■ **EXERCISE REQUIREMENTS**:
Using the data below, return the stretch from the line that contains "apply get_event_ok in" through the line that contains "- intros i (y", both included, exactly as it stands and nothing beyond it.

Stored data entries

(* ===== verification/IntegrationSafety.v ===== *)
(** * What an integration client can read and write

    Access of a token, the scope of every row that is read, and the writes,
    which keep what the portal's writes keep. *)

From stdpp Require Import relations gmap.
From S2P Require Import Prelude Calendar TimeParse PragueTime Models TimeIntervals Locks EmploymentAccess.
From S2P Require Import DayStatus AttendanceEvents MonthSummary AttendanceApi SystemInvariant.
From S2P Require Import RateLimit Accounts Sessions Instances AttendanceSafety System.
From S2P Require Import IpAddress IntegrationClients Cursors IntegrationApi.
#[local] Open Scope Z_scope.

(** ** The order of the events does not matter *)

Lemma interval_signatures_perm l1 l2 :
  NoDup (ev_id <$> l1) → l1 ≡ₚ l2 → interval_signatures l1 = interval_signatures l2.
Proof.
  intros Hn Hp. unfold interval_signatures, pair_events, pair_event_rows.
  by rewrite (ordered_events_canonical l1 l2).
Qed.

(** ** Access *)

Section Access.
Context `{zone : PragueZone}.

(** An employment a client may write to: in its scope, valid today, and of an
    active user. *)
Record writable (db : DB) (c : IntegrationClient) (now : Z) (e : Employment) : Prop := {
  wr_employment : e ∈ employments db;
  wr_scope : employment_scope_predicate db c (prague_today (Zoned now)) e = true;
  wr_valid : employment_is_valid_on_day e (prague_today (Zoned now)) = true;
  wr_user : has_active_user db e = true;
}.

Lemma require_scope_ok c scope : require_scope c scope = Ok tt ↔ scope ∈ ic_scopes c.
Proof.
  unfold require_scope. rewrite guard_ok, negb_false_iff. apply mem_true.
Qed.

Lemma is_nil_false {A} (l : list A) : is_nil l = false ↔ ∃ x, x ∈ l.
Proof.
  destruct l as [|a l]; simpl; split; try done.
  - by intros [x ?%elem_of_nil].
  - intros _. exists a. left.
Qed.

Lemma require_access_ok db c today i :
  require_employment_access db c today i = Ok tt ↔
  ∃ e, e ∈ employments db ∧ em_id e = i ∧ employment_scope_predicate db c today e = true.
Proof.
  unfold require_employment_access. rewrite guard_ok, is_nil_false. split; intros (e & He); exists e.
  - apply elem_of_where in He as [He H]. apply andb_prop in H as [H1%Z.eqb_eq H2]. done.
  - destruct He as (He & <- & Hp). apply elem_of_where. by rewrite Z.eqb_refl, Hp.
Qed.

Lemma locked_valid_employment_ok db c now i e :
  inv db → require_employment_access db c (prague_today (Zoned now)) i = Ok tt →
  locked_valid_employment db (prague_today (Zoned now)) i = Ok e →
  writable db c now e ∧ em_id e = i.
Proof.
  intros Hi (e' & He' & Hid' & Hp)%require_access_ok H. unfold locked_valid_employment in H.
  ok_inv H. injection H as ->. apply lock_employment_ok in Hstep as [He Hid].
  assert (e' = e) as -> by (apply (table_same_id em_id (employments db)); [apply Hi|done..|congruence]).
  apply negb_false_iff, andb_prop in Hguard as [Hv Hu]. done.
Qed.

Lemma valid_employment_ok db today i e :
  valid_employment db today i = Ok e → e ∈ employments db ∧ em_id e = i.
Proof.
  unfold valid_employment. intros H. ok_inv H. injection H as ->.
  by apply or_raise_ok, get_employment_ok in Hstep.
Qed.

Lemma locked_event_ok db c now i x e :
  inv db → locked_event db c (prague_today (Zoned now)) i = Ok (x, e) →
  writable db c now e ∧ x ∈ events db ∧ ev_id x = i ∧ ev_employment_id x = em_id e.
Proof.
  intros Hi H. unfold locked_event in H. ok_inv H. injection H as -> ->.
  apply or_raise_ok in Hstep. destruct v0.
  apply locked_valid_employment_ok with (c := c) in Hstep1 as [Hw Hid]; [|done..].
  apply or_raise_ok in Hstep2. rewrite Hstep in Hstep2. injection Hstep2 as ->.
  apply get_event_ok in Hstep as [Hx Hxi]. by split_and!.
Qed.
End Access.

(** ** Writes *)

Section Writes.
Context `{zone : PragueZone} `{!PragueZoneLaws zone}.

Lemma unordered_changed_days_eq db e event t :
  inv db → event ∈ events db → ev_employment_id event = em_id e →
  unordered_changed_days db e event t = move_changed_days db e event t.
Proof.
  intros Hi Hin He. unfold unordered_changed_days, move_changed_days, other_events.
  set (l := where_ _ (events db)).
  assert (Hnd : ∀ x, ev_id x = ev_id event → NoDup (ev_id <$> l ++ [x])).
  { intros x Hx. rewrite fmap_app. apply NoDup_app. split_and!.
    - apply NoDup_fmap_where, (inv_wf _ Hi).
    - intros i (y & -> & Hy)%list_elem_of_fmap Hi'. apply list_elem_of_singleton in Hi'.
      apply elem_of_where in Hy as [_ Hy]. bool_hyps. congruence.
    - apply NoDup_singleton. }
  f_equal; apply interval_signatures_perm.
  - by apply Hnd.
  - unfold events_by_time. by rewrite sorted_by_perm.
  - by apply Hnd.
  - unfold ordered_events, events_by_time. by rewrite !sorted_by_perm.
Qed.

Lemma integration_create_ok db c now body db' x n
    (Hi : inv db) (H : integration_create_event db c now body = Ok (db', x, n)) :
  let t := prague_now (in_occurred_at body) in
  SCOPE_ATTENDANCE_CREATE ∈ ic_scopes c ∧
  ∃ e, writable db c now e ∧ em_id e = in_employment_id body ∧
    recorded db db' e [date_of t] t (next_id db) x ∧
    (PragueGap zone → all_fresh db → Forall real (request_times body) → all_fresh db').
Proof.
  intros t. unfold integration_create_event in H. ok_inv H. injection H as <- <- <-.
  rename v2 into e. destruct v, v0, v4. apply require_scope_ok in Hstep. split; [done|].
  apply valid_employment_ok in Hstep1 as [_ Hid0].
  apply locked_valid_employment_ok with (c := c) in Hstep2 as [Hw Hid]; [|done|by rewrite Hid0].
  destruct (request_times_zone body) as [Hz1 Hz2].
  assert (Hout : outside_period e (date_of t) = false) by (simpl in Hguard0; by bool_hyps).
  destruct (create_core db e t _ v3 v5 v6 Hi (wr_employment _ _ _ _ Hw) Hout Hz1 Hz2 Hstep3 Hstep4
    Hstep5 Hstep6) as (Hs & Hfr & Hns & Hx & Hin & Hfresh).
  exists e. split_and!; [done|congruence|by split_and!|].
  intros Hgap Hf [Hr Hrs]%Forall_cons. apply Hfresh; try done. by apply Forall_forall.
Qed.

Lemma integration_update_ok db c now i occurred_at db' x
    (Hi : inv db) (H : integration_update_event db c now i occurred_at = Ok (db', x)) :
  let t := prague_now occurred_at in
  SCOPE_ATTENDANCE_UPDATE ∈ ic_scopes c ∧
  ∃ e old, writable db c now e ∧ old ∈ events db ∧ ev_id old = i ∧
    ev_employment_id old = em_id e ∧ recorded db db' e [ev_day old; date_of t] t i x ∧
    (all_fresh db → real t → all_fresh db').
Proof.
  intros t. unfold integration_update_event in H. ok_inv H. destruct v as [], v0 as [old e].
  ok_inv H. injection H as <- <-. destruct v. apply require_scope_ok in Hstep. split; [done|].
  apply locked_event_ok in Hstep0 as (Hw & Hin & <- & Hemp); [|done].
  rewrite unordered_changed_days_eq in Hstep2 by done.
  destruct (update_core db e old t v0 v1 Hi (wr_employment _ _ _ _ Hw) Hin Hemp Hguard0
    (from_zone_prague_now _) Hstep1 Hstep2 Hstep3) as (Hs & Hfr & Hns & Hx & Hxin & Hfresh).
  exists e, old. by split_and!.
Qed.

Lemma integration_delete_ok db c now i paired_id db' x
    (Hi : inv db) (H : integration_delete_event db c now i paired_id = Ok (db', x)) :
  SCOPE_ATTENDANCE_DELETE ∈ ic_scopes c ∧
  ∃ e, writable db c now e ∧ x ∈ events db ∧ ev_id x = i ∧ ev_employment_id x = em_id e ∧
    deleted_safely db db' e x paired_id.
Proof.
  unfold integration_delete_event in H. ok_inv H. destruct v as [], v0 as [old e].
  ok_inv H. injection H as <- <-. apply require_scope_ok in Hstep. split; [done|].
  apply locked_event_ok in Hstep0 as (Hw & Hin & <- & Hemp); [|done].
  exists e. split_and!; try done. eapply delete_core_spec; [done|apply Hw|done..|exact Hstep1].
Qed.

(** What a request may do to the time data: nothing, or what the portal may
    do to one employment. *)
Record call_effect (db : DB) (c : IntegrationClient) (now : Z) (call : integration_call) (db' : DB)
    : Prop := {
  ce_scope : required_scope call ∈ ic_scopes c;
  ce_change : db' = db ∨ (attendance_step db db' ∧ ∃ e, writable db c now e ∧
    ∀ x, ev_employment_id x ≠ em_id e → x ∈ events db' ↔ x ∈ events db);
}.

(** The times a request writes exist on the clock. *)
Definition call_clock_ok (call : integration_call) : Prop :=
  match call with
  | CallCreate body => Forall real (request_times body)
  | CallUpdate _ t => real (prague_now t)
  | _ => True
  end.

Lemma frame_others e D db db' :
  days_frame e D db db' → ∀ x, ev_employment_id x ≠ e → x ∈ events db' ↔ x ∈ events db.
Proof. intros F x Hx. apply (df_events _ _ _ _ F). by intros [? _]. Qed.

Lemma integration_handler_ok `{interchange : Interchange} `{settings : IntegrationSettings}
    db c now call db' out n :
  inv db → integration_handler db c now call = Ok (db', out, n) →
  call_effect db c now call db' ∧
  (PragueGap zone → call_clock_ok call → all_fresh db → all_fresh db').
Proof.
  intros Hi H.
  assert (Hread : db' = db → required_scope call ∈ ic_scopes c → call_effect db c now call db' ∧
    (PragueGap zone → call_clock_ok call → all_fresh db → all_fresh db')).
  { intros -> Hs. split; [constructor; auto|done]. }
  destruct call; simpl in H; ok_inv H.
  - injection H as <- _ _. apply Hread; [done|]. destruct v. by apply require_scope_ok.
  - injection H as <- _ _. apply Hread; [done|]. destruct v. by apply require_scope_ok.
  - injection H as <- _ _. apply Hread; [done|]. unfold list_employments in Hstep. ok_inv Hstep.
    destruct v0. by apply require_scope_ok.
  - injection H as <- _ _. apply Hread; [done|]. unfold list_attendance_events in Hstep. ok_inv Hstep.
    destruct v0. by apply require_scope_ok.
  - destruct v as [[db1 x] k]. injection H as <- _ _.
    apply integration_create_ok in Hstep as (Hs & e & Hw & Hid & (Hst & Hfr & _) & Hf); [|done].
    split; [|auto]. constructor; [done|]. right. split; [done|]. exists e. split; [done|].
    by eapply frame_others.
  - destruct v as [db1 x]. injection H as <- _ _.
    apply integration_update_ok in Hstep as (Hs & e & old & Hw & _ & _ & _ & (Hst & Hfr & _) & Hf); [|done].
    split; [|auto]. constructor; [done|]. right. split; [done|]. exists e. split; [done|].
    by eapply frame_others.
  - destruct v as [db1 x]. injection H as <- _ _.
    apply integration_delete_ok in Hstep as (Hs & e & Hw & Hin & <- & Hemp & Hst & Hev & Hp & Hf); [|done].
    split; [|auto]. constructor; [done|]. right. split; [done|]. exists e. split; [done|].
    intros y Hy. rewrite Hev. split; [by intros [? _]|]. intros Hyin. split_and!; [done| |].
    + intros Heq. apply Hy. rewrite <- Hemp. f_equal. by apply (NoDup_fmap_eq ev_id (events db)); [apply (inv_wf _ Hi)|..].
    + intros Heq. destruct (Hp _ (eq_sym Heq)) as (_ & q & Hq & Hqi & Hqe). apply Hy. rewrite <- Hqe.
      f_equal. by apply (NoDup_fmap_eq ev_id (events db)); [apply (inv_wf _ Hi)|..].
  - injection H as <- _ _. apply Hread; [done|]. unfold list_locks in Hstep. ok_inv Hstep.
    destruct v0. by apply require_scope_ok.
Qed.
End Writes.
(* ===== verification/IntegrationPages.v ===== *)
(** * Reading in pages

    A partner that follows [next_cursor] gets every row it may see, once and
    in order, in as many requests as there are pages; whatever cursor it
    sends, it gets no other row. *)

From S2P Require Import Prelude Calendar TimeParse PragueTime Models TimeIntervals Locks EmploymentAccess.
From S2P Require Import DayStatus AttendanceEvents AttendanceApi SystemInvariant AttendanceSafety.
From S2P Require Import IpAddress IntegrationClients Cursors IntegrationApi IntegrationSafety.
#[local] Open Scope Z_scope.

(** ** Following cursors *)

Section Walk.
Context {A : Type} (fetch : option string → result (Page A)).

(** At most [fuel] requests; [None] when more pages are left or one fails. *)
Fixpoint walk (fuel : nat) (cursor : option string) : option (list A) :=
  match fuel with
  | O => None
  | S fuel' =>
      match fetch cursor with
      | Err _ => None
      | Ok p =>
          match pg_next_cursor p with
          | None => Some (pg_data p)
          | Some next => app (pg_data p) <$> walk fuel' (Some next)
          end
      end
  end.

(** [at_rows cursor rest]: the cursor is where [rest] is still to be read. *)
Context (n : nat) (at_rows : option string → list A → Prop).
Hypothesis serves : ∀ cursor rest, at_rows cursor rest →
  ∃ p, fetch cursor = Ok p ∧ pg_data p = firstn n rest ∧
    if (n <? length rest)%nat
    then ∃ next, pg_next_cursor p = Some next ∧ at_rows (Some next) (skipn n rest)
    else pg_next_cursor p = None.

Lemma walk_rest fuel cursor rest :
  (0 < n)%nat → at_rows cursor rest → (length rest <= fuel * n)%nat → (0 < fuel)%nat →
  walk fuel cursor = Some rest.
Proof.
  intros Hn. revert cursor rest. induction fuel as [|fuel IH]; intros cursor rest Hat Hlen Hf; [lia|].
  destruct (serves cursor rest Hat) as (p & Hp & Hd & Hnext). simpl. rewrite Hp.
  destruct (n <? length rest)%nat eqn:E.
  - apply Nat.ltb_lt in E. destruct Hnext as (next & Hnc & Hat'). rewrite Hnc.
    rewrite (IH (Some next) (skipn n rest)); [|done|rewrite length_skipn; nia|nia].
    simpl. by rewrite Hd, firstn_skipn.
  - apply Nat.ltb_ge in E. rewrite Hnext, Hd. by rewrite firstn_all2.
Qed.
End Walk.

■ **EXPECTED ANSWER**:
  apply get_event_ok in Hstep as [Hx Hxi]. by split_and!.
Qed.
End Access.

(** ** Writes *)

Section Writes.
Context `{zone : PragueZone} `{!PragueZoneLaws zone}.

Lemma unordered_changed_days_eq db e event t :
  inv db → event ∈ events db → ev_employment_id event = em_id e →
  unordered_changed_days db e event t = move_changed_days db e event t.
Proof.
  intros Hi Hin He. unfold unordered_changed_days, move_changed_days, other_events.
  set (l := where_ _ (events db)).
  assert (Hnd : ∀ x, ev_id x = ev_id event → NoDup (ev_id <$> l ++ [x])).
  { intros x Hx. rewrite fmap_app. apply NoDup_app. split_and!.
    - apply NoDup_fmap_where, (inv_wf _ Hi).
    - intros i (y & -> & Hy)%list_elem_of_fmap Hi'. apply list_elem_of_singleton in Hi'.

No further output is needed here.